Jenson Button explained the problems McLaren had encountered during their test: “It’s very difficult, you’re doing qualifying runs to understand the car.”
“We all know that qualifying isn’t everything in Formula One so it’s very difficult. And also you have the complicated task of trying to understand what fuel load you should run.
“It’s very easy to go out of the pit lane with low fuel because you’ll go quick, it’ll look nice and the tyres will be great. But you’re not always going to be running low fuel on these tyres.
“So we have to do high fuel runs and we then have to do very high fuel runs. So sometimes you see laps stand out and I think it’s because people have just thought ‘there’s so much degradation, maybe if we take more fuel out we can get more laps out of it’. But you still lose the tyres very quickly.
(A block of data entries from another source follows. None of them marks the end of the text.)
(** X3. In every reachable state a channel's memory is either the empty
    pair or carries a non-empty identifier (the caller's, or a generated one,
    which always contains a dash).  Hence the guard of [announce] departs from
    the rule "an identifier was given, it equals the last identifier and the
    message equals the last message" in one situation only: the memory is the
    empty pair and the call is [announce("", { id: "" })]. *)
Theorem memory_identifier_is_never_empty (d : Z) (w : World) :
  reachable d w ->
  memoryInvariant w
  /\ (forall message options,
        explicitDuplicate w message options
        <-> (suppressed w message options = true
             \/ (message = "" /\ opt_id options = Some ""
                 /\ lastRef (priorityOf options) (store w)
                    = mkAnnouncementState "" ""))).
Proof.
  intros Hr. pose proof (memoryInvariant_reachable d w Hr) as Hinv.
  split; [exact Hinv |].
  intros message options. rewrite suppressed_true_iff.
  unfold explicitDuplicate, nonEmptyDuplicate. cbn zeta. split.
  - intros (i & Hi & Hid & Hm).
    destruct (String.eqb_spec i "") as [E | E].
    + right.
      destruct (Hinv (priorityOf options)) as [He | Hne].
      * split; [rewrite Hm, He; reflexivity |].
        split; [rewrite Hi, E; reflexivity | exact He].
      * contradiction Hne. rewrite <- Hid. exact E.
    + left. exists i. repeat split; assumption.
  - intros [(i & Hi & _ & Hid & Hm) | (Hm & Hi & He)].
    + exists i. repeat split; assumption.
    + exists "". rewrite He. repeat split; assumption.
Qed.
It doesn’t seem to matter what fuel you run.”
Button lost a chance for further running on the last day of the test due to rain. And the weather forecast for the final pre-season test this week offers little encouragement. Rain is expected on Thursday and Friday, with conditions improving for the final two days.
“It’s the same for all of us,” Button admitted. “Putting mileage on the car is very important, something we have to work on a little bit more before we get to the first race.”
When testing concludes at the Circuit de Catalunya on Sunday the first race of the season will be less than two weeks away. Time is running out and those who’ve made the best of the limited testing opportunity they’ve had may carry an advantage into the beginning of the season.